(Records for this task begins)
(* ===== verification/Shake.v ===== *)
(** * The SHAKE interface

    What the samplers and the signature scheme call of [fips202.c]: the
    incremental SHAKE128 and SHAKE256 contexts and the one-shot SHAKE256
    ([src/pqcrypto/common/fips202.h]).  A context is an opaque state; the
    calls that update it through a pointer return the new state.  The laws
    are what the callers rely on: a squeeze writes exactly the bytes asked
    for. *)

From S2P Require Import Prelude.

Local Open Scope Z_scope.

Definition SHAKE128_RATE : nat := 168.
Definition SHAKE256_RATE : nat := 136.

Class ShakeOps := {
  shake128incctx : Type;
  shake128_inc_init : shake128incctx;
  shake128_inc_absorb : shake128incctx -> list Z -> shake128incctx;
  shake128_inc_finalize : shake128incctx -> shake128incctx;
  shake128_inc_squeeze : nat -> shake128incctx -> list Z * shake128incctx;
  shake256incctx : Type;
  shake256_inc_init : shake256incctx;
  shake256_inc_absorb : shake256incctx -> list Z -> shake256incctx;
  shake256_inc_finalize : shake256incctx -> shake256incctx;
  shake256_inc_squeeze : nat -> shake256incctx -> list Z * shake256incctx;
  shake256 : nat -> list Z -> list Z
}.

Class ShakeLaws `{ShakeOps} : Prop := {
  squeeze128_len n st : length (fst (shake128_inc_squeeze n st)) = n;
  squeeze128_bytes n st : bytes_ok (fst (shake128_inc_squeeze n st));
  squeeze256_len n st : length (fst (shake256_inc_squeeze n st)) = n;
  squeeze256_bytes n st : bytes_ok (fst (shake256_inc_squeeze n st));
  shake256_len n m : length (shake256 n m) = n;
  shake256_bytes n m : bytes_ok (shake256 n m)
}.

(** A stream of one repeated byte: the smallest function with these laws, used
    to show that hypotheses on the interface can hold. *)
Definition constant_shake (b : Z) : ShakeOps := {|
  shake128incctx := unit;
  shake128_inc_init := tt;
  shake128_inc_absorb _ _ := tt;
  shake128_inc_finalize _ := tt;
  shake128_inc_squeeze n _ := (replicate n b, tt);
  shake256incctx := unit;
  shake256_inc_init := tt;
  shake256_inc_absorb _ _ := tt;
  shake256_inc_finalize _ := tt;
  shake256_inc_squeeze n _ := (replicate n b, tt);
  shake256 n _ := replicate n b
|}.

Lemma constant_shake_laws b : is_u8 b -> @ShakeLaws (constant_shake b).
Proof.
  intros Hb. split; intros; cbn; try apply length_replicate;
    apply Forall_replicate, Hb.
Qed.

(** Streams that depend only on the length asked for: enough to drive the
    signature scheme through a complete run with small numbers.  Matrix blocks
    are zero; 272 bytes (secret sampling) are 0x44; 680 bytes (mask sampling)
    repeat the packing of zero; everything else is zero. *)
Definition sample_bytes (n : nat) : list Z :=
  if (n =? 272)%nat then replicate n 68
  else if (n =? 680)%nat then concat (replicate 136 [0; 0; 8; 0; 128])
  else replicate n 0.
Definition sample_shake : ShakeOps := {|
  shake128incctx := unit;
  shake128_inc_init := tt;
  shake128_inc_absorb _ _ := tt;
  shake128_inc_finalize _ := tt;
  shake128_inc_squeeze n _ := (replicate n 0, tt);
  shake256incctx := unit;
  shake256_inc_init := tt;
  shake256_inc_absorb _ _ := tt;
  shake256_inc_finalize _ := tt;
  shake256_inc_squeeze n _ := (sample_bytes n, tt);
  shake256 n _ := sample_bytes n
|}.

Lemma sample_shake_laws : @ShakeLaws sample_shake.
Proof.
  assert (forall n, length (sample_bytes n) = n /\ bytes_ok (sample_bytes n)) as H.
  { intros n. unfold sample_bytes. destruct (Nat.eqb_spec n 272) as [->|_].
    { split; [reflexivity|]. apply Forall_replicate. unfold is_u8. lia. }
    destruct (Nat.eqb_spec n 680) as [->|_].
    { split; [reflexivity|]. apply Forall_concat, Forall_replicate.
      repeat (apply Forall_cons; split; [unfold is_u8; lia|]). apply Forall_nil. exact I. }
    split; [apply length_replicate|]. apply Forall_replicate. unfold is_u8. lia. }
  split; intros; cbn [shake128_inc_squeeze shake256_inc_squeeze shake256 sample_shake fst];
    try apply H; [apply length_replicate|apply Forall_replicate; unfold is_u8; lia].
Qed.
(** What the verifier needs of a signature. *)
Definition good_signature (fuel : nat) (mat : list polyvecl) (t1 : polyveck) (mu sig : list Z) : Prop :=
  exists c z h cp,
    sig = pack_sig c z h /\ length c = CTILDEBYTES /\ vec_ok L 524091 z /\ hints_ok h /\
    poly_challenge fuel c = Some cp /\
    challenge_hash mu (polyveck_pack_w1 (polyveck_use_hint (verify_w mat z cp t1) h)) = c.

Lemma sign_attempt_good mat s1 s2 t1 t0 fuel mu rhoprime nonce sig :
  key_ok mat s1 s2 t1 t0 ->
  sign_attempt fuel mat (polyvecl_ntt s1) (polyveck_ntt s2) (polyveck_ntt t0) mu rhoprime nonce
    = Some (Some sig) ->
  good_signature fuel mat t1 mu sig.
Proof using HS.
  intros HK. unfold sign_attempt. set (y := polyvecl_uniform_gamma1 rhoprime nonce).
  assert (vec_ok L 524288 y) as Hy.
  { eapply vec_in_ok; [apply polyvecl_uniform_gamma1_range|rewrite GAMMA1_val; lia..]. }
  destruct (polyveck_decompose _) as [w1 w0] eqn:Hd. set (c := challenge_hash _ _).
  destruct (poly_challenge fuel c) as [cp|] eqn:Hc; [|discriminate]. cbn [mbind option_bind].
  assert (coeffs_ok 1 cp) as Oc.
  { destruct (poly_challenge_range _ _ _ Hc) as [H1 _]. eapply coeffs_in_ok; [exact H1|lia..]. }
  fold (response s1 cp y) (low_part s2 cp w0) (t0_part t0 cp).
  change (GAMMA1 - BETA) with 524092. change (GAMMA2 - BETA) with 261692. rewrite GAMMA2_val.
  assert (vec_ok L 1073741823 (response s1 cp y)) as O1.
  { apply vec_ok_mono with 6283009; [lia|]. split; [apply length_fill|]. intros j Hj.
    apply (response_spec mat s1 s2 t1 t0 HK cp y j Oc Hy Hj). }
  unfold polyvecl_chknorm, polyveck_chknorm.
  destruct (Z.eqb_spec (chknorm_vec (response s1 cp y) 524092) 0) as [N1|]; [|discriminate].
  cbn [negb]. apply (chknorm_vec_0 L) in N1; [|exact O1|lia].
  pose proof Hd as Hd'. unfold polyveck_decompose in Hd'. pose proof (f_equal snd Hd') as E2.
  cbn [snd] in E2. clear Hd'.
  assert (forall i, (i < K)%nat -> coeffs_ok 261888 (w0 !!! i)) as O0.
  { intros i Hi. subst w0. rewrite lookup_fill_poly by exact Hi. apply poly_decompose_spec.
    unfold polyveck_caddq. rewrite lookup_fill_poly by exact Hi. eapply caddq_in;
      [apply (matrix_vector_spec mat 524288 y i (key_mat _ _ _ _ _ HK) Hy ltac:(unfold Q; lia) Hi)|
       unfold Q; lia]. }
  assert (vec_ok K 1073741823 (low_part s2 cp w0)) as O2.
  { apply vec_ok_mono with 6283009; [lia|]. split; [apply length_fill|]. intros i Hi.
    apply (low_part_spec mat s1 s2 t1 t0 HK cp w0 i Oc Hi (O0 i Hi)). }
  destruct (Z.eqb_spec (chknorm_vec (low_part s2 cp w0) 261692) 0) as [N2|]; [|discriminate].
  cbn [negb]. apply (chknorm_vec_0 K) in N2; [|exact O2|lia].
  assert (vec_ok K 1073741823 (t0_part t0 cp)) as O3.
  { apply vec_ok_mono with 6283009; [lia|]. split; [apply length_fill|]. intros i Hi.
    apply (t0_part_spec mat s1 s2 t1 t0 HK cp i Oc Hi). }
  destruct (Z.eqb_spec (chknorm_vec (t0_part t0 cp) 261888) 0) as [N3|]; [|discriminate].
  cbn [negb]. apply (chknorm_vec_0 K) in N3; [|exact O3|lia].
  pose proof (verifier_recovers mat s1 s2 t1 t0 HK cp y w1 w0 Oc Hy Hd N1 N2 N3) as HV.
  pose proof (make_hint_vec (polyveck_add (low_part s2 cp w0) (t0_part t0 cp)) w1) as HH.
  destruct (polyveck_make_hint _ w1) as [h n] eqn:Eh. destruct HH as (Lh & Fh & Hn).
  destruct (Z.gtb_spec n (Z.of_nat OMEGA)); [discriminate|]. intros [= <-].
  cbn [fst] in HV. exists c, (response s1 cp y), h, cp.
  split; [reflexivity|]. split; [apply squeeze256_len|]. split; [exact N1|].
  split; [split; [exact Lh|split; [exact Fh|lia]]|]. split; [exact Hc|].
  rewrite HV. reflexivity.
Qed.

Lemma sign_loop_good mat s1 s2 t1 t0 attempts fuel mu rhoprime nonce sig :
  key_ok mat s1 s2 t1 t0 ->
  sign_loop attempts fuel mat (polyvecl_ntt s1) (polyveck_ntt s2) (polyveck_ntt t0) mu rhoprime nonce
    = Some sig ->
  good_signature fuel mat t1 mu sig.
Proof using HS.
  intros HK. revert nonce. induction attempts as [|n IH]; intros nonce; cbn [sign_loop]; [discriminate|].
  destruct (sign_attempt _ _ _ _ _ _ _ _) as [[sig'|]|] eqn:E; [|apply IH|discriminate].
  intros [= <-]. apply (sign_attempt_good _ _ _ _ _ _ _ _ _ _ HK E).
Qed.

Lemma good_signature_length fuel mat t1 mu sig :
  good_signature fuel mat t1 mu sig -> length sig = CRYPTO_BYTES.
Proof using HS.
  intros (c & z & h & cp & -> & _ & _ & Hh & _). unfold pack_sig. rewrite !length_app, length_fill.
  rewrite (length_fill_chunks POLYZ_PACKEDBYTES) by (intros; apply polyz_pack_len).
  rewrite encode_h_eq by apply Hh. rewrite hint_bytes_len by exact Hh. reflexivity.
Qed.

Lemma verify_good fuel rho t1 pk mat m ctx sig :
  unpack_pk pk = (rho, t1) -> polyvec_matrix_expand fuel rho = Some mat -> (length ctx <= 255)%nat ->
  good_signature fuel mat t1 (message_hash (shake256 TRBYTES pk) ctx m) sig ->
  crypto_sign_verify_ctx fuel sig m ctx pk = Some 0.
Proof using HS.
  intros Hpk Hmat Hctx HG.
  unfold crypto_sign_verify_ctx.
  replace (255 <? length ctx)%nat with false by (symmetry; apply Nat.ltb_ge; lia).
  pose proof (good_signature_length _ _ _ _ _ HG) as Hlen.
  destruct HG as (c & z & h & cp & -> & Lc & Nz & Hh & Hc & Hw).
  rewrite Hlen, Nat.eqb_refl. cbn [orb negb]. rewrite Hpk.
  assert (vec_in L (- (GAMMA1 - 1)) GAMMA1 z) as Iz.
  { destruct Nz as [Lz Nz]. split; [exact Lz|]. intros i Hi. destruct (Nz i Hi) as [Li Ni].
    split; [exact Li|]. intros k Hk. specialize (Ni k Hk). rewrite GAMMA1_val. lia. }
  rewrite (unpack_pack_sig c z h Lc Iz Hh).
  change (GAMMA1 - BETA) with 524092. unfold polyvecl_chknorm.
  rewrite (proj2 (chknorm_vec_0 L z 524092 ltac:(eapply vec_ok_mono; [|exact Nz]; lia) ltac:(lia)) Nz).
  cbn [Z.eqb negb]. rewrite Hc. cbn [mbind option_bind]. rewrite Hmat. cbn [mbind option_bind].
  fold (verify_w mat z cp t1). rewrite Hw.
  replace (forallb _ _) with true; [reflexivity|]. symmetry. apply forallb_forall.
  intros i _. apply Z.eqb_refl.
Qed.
(Records for this task ends)
● **What is being asked**
Above are the records; print exactly the lines from the line with "destruct (Z.eqb_spec (chknorm_vec (t0_part" to the line with "Lemma sign_loop_good mat", including both, and nothing else.

● **Answer section**
  destruct (Z.eqb_spec (chknorm_vec (t0_part t0 cp) 261888) 0) as [N3|]; [|discriminate].
  cbn [negb]. apply (chknorm_vec_0 K) in N3; [|exact O3|lia].
  pose proof (verifier_recovers mat s1 s2 t1 t0 HK cp y w1 w0 Oc Hy Hd N1 N2 N3) as HV.
  pose proof (make_hint_vec (polyveck_add (low_part s2 cp w0) (t0_part t0 cp)) w1) as HH.
  destruct (polyveck_make_hint _ w1) as [h n] eqn:Eh. destruct HH as (Lh & Fh & Hn).
  destruct (Z.gtb_spec n (Z.of_nat OMEGA)); [discriminate|]. intros [= <-].
  cbn [fst] in HV. exists c, (response s1 cp y), h, cp.
  split; [reflexivity|]. split; [apply squeeze256_len|]. split; [exact N1|].
  split; [split; [exact Lh|split; [exact Fh|lia]]|]. split; [exact Hc|].
  rewrite HV. reflexivity.
Qed.

Lemma sign_loop_good mat s1 s2 t1 t0 attempts fuel mu rhoprime nonce sig :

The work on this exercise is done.